Encore plus chaud, au point d’auto-inflammation, les vapeurs produites sont à une température suffisamment élevée pour s’enflammer toutes seules, sans source d’ignition extérieure. Étant plus chaud que le point d’inflammation, la combustion peut ici également s’entretenir.
Pour un exemple : ces différents points sont ce qui différencie un moteur Diesel d’un moteur à essence. Dans le moteur Diesel, la compression seule produit la chaleur et fait monter suffisamment la température pour produire l’auto-inflammation du gazole dans la chambre de combustion. Dans le moteur à essence, il faut une étincelle, fournie par la bougie d’allumage, pour obtenir la combustion.

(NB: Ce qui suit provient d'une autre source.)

(** * py-questdb: the query-response materialization pipeline

    A shallow embedding of [py_questdb/db_types.py] and [py_questdb/db.py]
    (the decoding of a QuestDB [/exec] response, the row materializer, the
    tabular materializer and the construction of the query URL), followed by
    the properties of that code.

    Python objects are modelled by the inductive type [pyval], exceptions by
    the error monad [result].  The collaborators that are not part of the
    repository are interfaces: the text conversions of the Python runtime
    ([PyRuntime]), the JSON tokenizer of msgspec ([Tokenizer]), the two HTTP
    clients ([Transport]) and the pandas operations ([Pandas]). *)

From Stdlib Require Import ZArith Lia List String Ascii Permutation.
From Stdlib Require Import DecimalString Floats.SpecFloat.
From stdpp Require Import base option list gmap strings.

Set Warnings "-register-all".
Local Open Scope string_scope.
Local Open Scope Z_scope.

(** ** Python values, exceptions *)

Module Py.

(** The exceptions that the modelled code can raise. *)
Inductive exn : Type :=
  | KeyError (key : string)
  | ValueError
  | TypeError
  | OverflowError
  | DecodeError          (* msgspec.DecodeError: the buffer is not JSON *)
  | ValidationError      (* msgspec.ValidationError: JSON of the wrong shape *)
  | HTTPError (status : Z).

Inductive result (A : Type) : Type :=
  | Ok (a : A)
  | Raise (e : exn).
Arguments Ok {A} a.
Arguments Raise {A} e.

#[global] Instance result_ret : MRet result := fun A a => Ok a.
#[global] Instance result_bind : MBind result := fun A B f m =>
  match m with
  | Ok a => f a
  | Raise e => Raise e
  end.
#[global] Instance result_fmap : FMap result := fun A B f m =>
  match m with
  | Ok a => Ok (f a)
  | Raise e => Raise e
  end.

(** [datetime.datetime]: the fields of the object; [tzinfo] is [None] for a
    naive value and [Some off] for an aware one, [off] being the UTC offset
    in microseconds. *)
Record datetime : Type := mk_datetime {
  year : Z; month : Z; day : Z;
  hour : Z; minute : Z; second : Z; microsecond : Z;
  tzinfo : option Z
}.

Definition aware (d : datetime) : bool :=
  match tzinfo d with Some _ => true | None => false end.

(** The Python objects that a decoded cell or a coerced cell can be. *)
Inductive pyval : Type :=
  | PNone
  | PBool (b : bool)
  | PInt (z : Z)
  | PFloat (f : spec_float)
  | PStr (s : string)
  | PList (l : list pyval)
  | PDict (d : list (string * pyval))
  | PDatetime (d : datetime).

(** A [dict] with string keys keeps insertion order; assigning an existing
    key replaces the value and keeps the key's position. *)
Definition dict : Type := list (string * pyval).

Fixpoint dict_set (d : dict) (k : string) (v : pyval) : dict :=
  match d with
  | [] => [(k, v)]
  | (k', v') :: d' =>
      if String.eqb k' k then (k', v) :: d' else (k', v') :: dict_set d' k v
  end.

Fixpoint dict_get (d : dict) (k : string) : option pyval :=
  match d with
  | [] => None
  | (k', v') :: d' => if String.eqb k' k then Some v' else dict_get d' k
  end.

Definition dict_keys (d : dict) : list string := map fst d.

(** *** binary64 *)

Definition prec64 : Z := 53.
Definition emax64 : Z := 1024.

(** [float(n)] for an [int]: correctly rounded, [OverflowError] when the
    rounded value is not finite. *)
Definition float_of_int (z : Z) : result spec_float :=
  match binary_normalize prec64 emax64 z 0 false with
  | S754_infinity _ => Raise OverflowError
  | f => Ok f
  end.

(** [int(x)] for a [float]: truncation towards zero. *)
Definition int_of_float (f : spec_float) : result Z :=
  match f with
  | S754_zero _ => Ok 0
  | S754_infinity _ => Raise OverflowError
  | S754_nan => Raise ValueError
  | S754_finite s m e =>
      let a := match e with
               | Z.neg p => Z.shiftr (Z.pos m) (Z.pos p)
               | _ => Z.shiftl (Z.pos m) e
               end in
      Ok (if s then - a else a)
  end.

Definition float_is_zero (f : spec_float) : bool :=
  match f with S754_zero _ => true | _ => false end.

(** The binary64 nearest to [m * 10 ^ e]. *)
Definition float_of_decimal (neg : bool) (m e : Z) : spec_float :=
  if m =? 0 then S754_zero neg
  else
    let sm := if neg then - m else m in
    if 0 <=? e then binary_normalize prec64 emax64 (sm * 10 ^ e) 0 false
    else
      let d := 10 ^ (- e) in
      let sh := Z.log2 d + 64 in
      let q := Z.shiftl m sh / d in
      let sticky := if Z.shiftl m sh mod d =? 0 then 0 else 1 in
      let mq := 2 * q + sticky in
      binary_normalize prec64 emax64 (if neg then - mq else mq) (- sh - 1) false.


(** *** The text conversions of the runtime

    What CPython does outside the forms modelled below is taken from the
    runtime: the text of a number, container or datetime, and the parsing
    of a number. *)
Class PyRuntime : Type := {
  rt_str : pyval -> result string;
  rt_int_of_str : string -> result Z;
  rt_float_of_str : string -> result spec_float
}.

(** *** The builtins named in [TYPE_MAP] *)

(** [str(x)]. *)
Definition py_str `{PyRuntime} (v : pyval) : result pyval :=
  match v with
  | PStr s => Ok (PStr s)
  | PNone => Ok (PStr "None")
  | PBool true => Ok (PStr "True")
  | PBool false => Ok (PStr "False")
  | _ => PStr <$> rt_str v
  end.

(** [bool(x)]: the truth value of the object. *)
Definition py_bool (v : pyval) : result pyval :=
  Ok (PBool match v with
            | PNone => false
            | PBool b => b
            | PInt z => negb (z =? 0)
            | PFloat f => negb (float_is_zero f)
            | PStr s => negb (String.eqb s "")
            | PList l => match l with [] => false | _ => true end
            | PDict d => match d with [] => false | _ => true end
            | PDatetime _ => true
            end).

(** [int(x)]. *)
Definition py_int `{PyRuntime} (v : pyval) : result pyval :=
  match v with
  | PInt z => Ok (PInt z)
  | PBool b => Ok (PInt (if b then 1 else 0))
  | PFloat f => PInt <$> int_of_float f
  | PStr s => PInt <$> rt_int_of_str s
  | _ => Raise TypeError
  end.

(** [float(x)]. *)
Definition py_float `{PyRuntime} (v : pyval) : result pyval :=
  match v with
  | PFloat f => Ok (PFloat f)
  | PInt z => PFloat <$> float_of_int z
  | PBool b => PFloat <$> float_of_int (if b then 1 else 0)
  | PStr s => PFloat <$> rt_float_of_str s
  | _ => Raise TypeError
  end.

(** *** [datetime.datetime.fromisoformat]

    The reading of ISO 8601 text by CPython 3.11 (the functions of
    [Modules/_datetimemodule.c] named below), on the UTF-8 bytes of the
    text: a calendar date or a week date, then, if anything follows, one
    separator character of any kind and a time of day with an optional
    fraction and an optional offset from UTC.  The designator [Z] is read
    as by Python 3.11 and later, which the repository's tests rely on. *)

Definition digit (c : ascii) : option Z :=
  let n := Z.of_N (N_of_ascii c) in
  if (48 <=? n) && (n <=? 57) then Some (n - 48) else None.

Fixpoint digits_from (acc : Z) (l : list ascii) : option Z :=
  match l with
  | [] => Some acc
  | c :: l' => d ← digit c; digits_from (10 * acc + d) l'
  end.

Definition digits (l : list ascii) : option Z := digits_from 0 l.

Definition is_leap (y : Z) : bool :=
  ((y mod 4 =? 0) && negb (y mod 100 =? 0)) || (y mod 400 =? 0).

Definition days_in_month (y m : Z) : Z :=
  if m =? 2 then (if is_leap y then 29 else 28)
  else if (m =? 4) || (m =? 6) || (m =? 9) || (m =? 11) then 30
  else 31.

Definition valid_date (y m d : Z) : bool :=
  (1 <=? y) && (y <=? 9999) && (1 <=? m) && (m <=? 12)
  && (1 <=? d) && (d <=? days_in_month y m).

Definition valid_clock (h mi s : Z) : bool :=
  (h <=? 23) && (mi <=? 59) && (s <=? 59).

Definition is_char (c : ascii) (x : ascii) : bool := Ascii.eqb c x.

Definition NUL : ascii := "000"%char.

(** The byte at an index; past the end of the text the terminator is
    read. *)
Definition byte_at (l : list ascii) (i : nat) : ascii := nth i l NUL.

Definition is_digit (c : ascii) : bool :=
  match digit c with Some _ => true | None => false end.

(** [parse_digits]: exactly [k] decimal digits. *)
Definition parse_digits (k : nat) (l : list ascii) : option (Z * list ascii) :=
  if (length l <? k)%nat then None
  else n ← digits (take k l); Some (n, drop k l).

Fixpoint count_digits (l : list ascii) : nat :=
  match l with
  | c :: l' => if is_digit c then S (count_digits l') else O
  | [] => O
  end.

Definition find_isoformat_datetime_separator (l : list ascii) : option nat :=
  let len := length l in
  if (len =? 7)%nat then Some 7%nat
  else if is_char "-" (byte_at l 4) then
    if is_char "W" (byte_at l 5) then
      if (len <? 8)%nat then None
      else if (8 <? len)%nat && is_char "-" (byte_at l 8) then
        if (len =? 9)%nat then None
        else if (10 <? len)%nat && is_digit (byte_at l 10) then Some 8%nat
        else Some 10%nat
      else Some 8%nat
    else Some 10%nat
  else if is_char "W" (byte_at l 4) then
    let idx := (7 + count_digits (drop 7 l))%nat in
    if (idx <? 9)%nat then Some idx
    else if Nat.even idx then Some 7%nat else Some 8%nat
  else Some 8%nat.

(** The calendar arithmetic of the C module: [/] and [%] truncate. *)
Definition days_before_year (y : Z) : Z :=
  let y' := y - 1 in
  y' * 365 + Z.quot y' 4 - Z.quot y' 100 + Z.quot y' 400.

Definition _days_before_month : list Z :=
  [0; 0; 31; 59; 90; 120; 151; 181; 212; 243; 273; 304; 334].

Definition _days_in_month : list Z :=
  [0; 31; 28; 31; 30; 31; 30; 31; 31; 30; 31; 30; 31].

Definition table (t : list Z) (i : Z) : Z := nth (Z.to_nat i) t 0.

Definition table_days_in_month (y m : Z) : Z :=
  if (m =? 2) && is_leap y then 29 else table _days_in_month m.

Definition days_before_month (y m : Z) : Z :=
  table _days_before_month m + (if (2 <? m) && is_leap y then 1 else 0).

Definition ymd_to_ord (y m d : Z) : Z :=
  days_before_year y + days_before_month y m + d.

Definition weekday (y m d : Z) : Z := Z.rem (ymd_to_ord y m d + 6) 7.

Definition iso_week1_monday (y : Z) : Z :=
  let first_day := ymd_to_ord y 1 1 in
  let first_weekday := Z.rem (first_day + 6) 7 in
  let week1_monday := first_day - first_weekday in
  if 3 <? first_weekday then week1_monday + 7 else week1_monday.

Definition ord_to_ymd (ordinal : Z) : Z * Z * Z :=
  let o := ordinal - 1 in
  let n400 := Z.quot o 146097 in
  let n := Z.rem o 146097 in
  let n100 := Z.quot n 36524 in
  let n := Z.rem n 36524 in
  let n4 := Z.quot n 1461 in
  let n := Z.rem n 1461 in
  let n1 := Z.quot n 365 in
  let n := Z.rem n 365 in
  let y := n400 * 400 + 1 + n100 * 100 + n4 * 4 + n1 in
  if (n1 =? 4) || (n100 =? 4) then (y - 1, 12, 31)
  else
    let leapyear := (n1 =? 3) && (negb (n4 =? 24) || (n100 =? 3)) in
    let m := Z.shiftr (n + 50) 5 in
    let preceding :=
      table _days_before_month m + (if (2 <? m) && leapyear then 1 else 0) in
    if n <? preceding then
      (y, m - 1, n - (preceding - table_days_in_month y (m - 1)) + 1)
    else (y, m, n - preceding + 1).

Definition iso_to_ymd (iso_year iso_week iso_day : Z) : option (Z * Z * Z) :=
  let week_ok :=
    if (iso_week <=? 0) || (53 <=? iso_week) then
      (iso_week =? 53)
      && (let first_weekday := weekday iso_year 1 1 in
          (first_weekday =? 3) || ((first_weekday =? 2) && is_leap iso_year))
    else true in
  if negb week_ok then None
  else if (iso_day <=? 0) || (8 <=? iso_day) then None
  else
    Some (ord_to_ymd (iso_week1_monday iso_year
                      + (iso_week - 1) * 7 + iso_day - 1)).

(** [parse_isoformat_date], on the text before the separator. *)
Definition parse_isoformat_date (t : list ascii) : option (Z * Z * Z) :=
  '(y, r) ← parse_digits 4 t;
  let uses_separator := is_char "-" (hd NUL r) in
  let r1 := if uses_separator then tl r else r in
  if is_char "W" (hd NUL r1) then
    '(w, r2) ← parse_digits 2 (tl r1);
    match r2 with
    | [] => iso_to_ymd y w 1
    | c :: r3 =>
        if uses_separator && negb (is_char "-" c) then None
        else
          '(wd, _) ← parse_digits 1 (if uses_separator then r3 else r2);
          iso_to_ymd y w wd
    end
  else
    '(m, r2) ← parse_digits 2 r1;
    if uses_separator && negb (is_char "-" (hd NUL r2)) then None
    else
      '(d, _) ← parse_digits 2 (if uses_separator then tl r2 else r2);
      Some (y, m, d).

(** The fraction of a second: up to six digits count, further digits are
    skipped; the flag tells that the text does not end there. *)
Fixpoint skip_digits (l : list ascii) : list ascii :=
  match l with
  | c :: l' => if is_digit c then skip_digits l' else l
  | [] => []
  end.

Definition not_nul (c : ascii) : bool := negb (Ascii.eqb c NUL).

Definition parse_fraction (f : list ascii) (next : ascii) : option (bool * Z) :=
  let to_parse := Nat.min (length f) 6 in
  us ← digits (take to_parse f);
  Some (not_nul (hd next (skip_digits (drop to_parse f))),
        us * 10 ^ Z.of_nat (6 - to_parse)).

Le moteur Diesel fonctionne car la température obtenue dépasse la température d’auto-inflammation du gazole, alors que la température d’un moteur essence est en dessous du température d’auto-inflammation, mais au dessus du point éclair.
Anecdote : Fahrenheit 451
Le titre de l’ouvrage de Ray Bradburry — Fahrenheit 451 — fait référence à la température d’auto-inflammation d’un livre, en particulier du papier, exprimé sur l’échelle de température Fahrenheit.
Ce titre fait référence au scénario : un monde dystopique où les livres sont interdits, raflés, puis brûlés.
451 °F correspondent à 232,8 °C. Il s’agit donc de la température à laquelle le papier est suffisamment chaud pour s’enflammer tout seul, sans autre source de chaleur.
Ainsi si vous versiez de l’aluminium fondu (660 °C) ou du plomb fondu (328 °C) sur du papier, ce dernier s’enflamme immédiatement, même sans flamme, étincelle ou source incandescente.